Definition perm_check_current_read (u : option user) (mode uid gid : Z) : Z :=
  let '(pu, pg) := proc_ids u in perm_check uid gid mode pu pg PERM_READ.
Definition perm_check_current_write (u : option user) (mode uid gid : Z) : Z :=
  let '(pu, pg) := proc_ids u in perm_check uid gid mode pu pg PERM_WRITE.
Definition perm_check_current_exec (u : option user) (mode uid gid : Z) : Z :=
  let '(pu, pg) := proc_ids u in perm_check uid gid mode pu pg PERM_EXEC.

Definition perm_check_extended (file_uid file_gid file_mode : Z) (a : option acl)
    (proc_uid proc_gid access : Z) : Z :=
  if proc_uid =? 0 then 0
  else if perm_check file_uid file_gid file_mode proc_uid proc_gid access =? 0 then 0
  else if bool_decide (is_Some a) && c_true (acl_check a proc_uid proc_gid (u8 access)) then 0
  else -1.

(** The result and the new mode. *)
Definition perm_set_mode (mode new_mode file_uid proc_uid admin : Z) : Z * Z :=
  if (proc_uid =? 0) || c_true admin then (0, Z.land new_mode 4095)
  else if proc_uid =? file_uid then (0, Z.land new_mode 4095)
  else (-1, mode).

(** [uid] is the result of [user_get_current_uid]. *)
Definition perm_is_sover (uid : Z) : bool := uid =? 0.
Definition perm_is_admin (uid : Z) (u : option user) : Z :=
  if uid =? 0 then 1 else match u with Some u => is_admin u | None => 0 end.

-----

Task instructions: Reproduce exactly the lines from the one with "if proc_uid =? 0 then 0" through the end of the entries above, both ends included.

Exercise answer:
  if proc_uid =? 0 then 0
  else if perm_check file_uid file_gid file_mode proc_uid proc_gid access =? 0 then 0
  else if bool_decide (is_Some a) && c_true (acl_check a proc_uid proc_gid (u8 access)) then 0
  else -1.

(** The result and the new mode. *)
Definition perm_set_mode (mode new_mode file_uid proc_uid admin : Z) : Z * Z :=
  if (proc_uid =? 0) || c_true admin then (0, Z.land new_mode 4095)
  else if proc_uid =? file_uid then (0, Z.land new_mode 4095)
  else (-1, mode).

(** [uid] is the result of [user_get_current_uid]. *)
Definition perm_is_sover (uid : Z) : bool := uid =? 0.
Definition perm_is_admin (uid : Z) (u : option user) : Z :=
  if uid =? 0 then 1 else match u with Some u => is_admin u | None => 0 end.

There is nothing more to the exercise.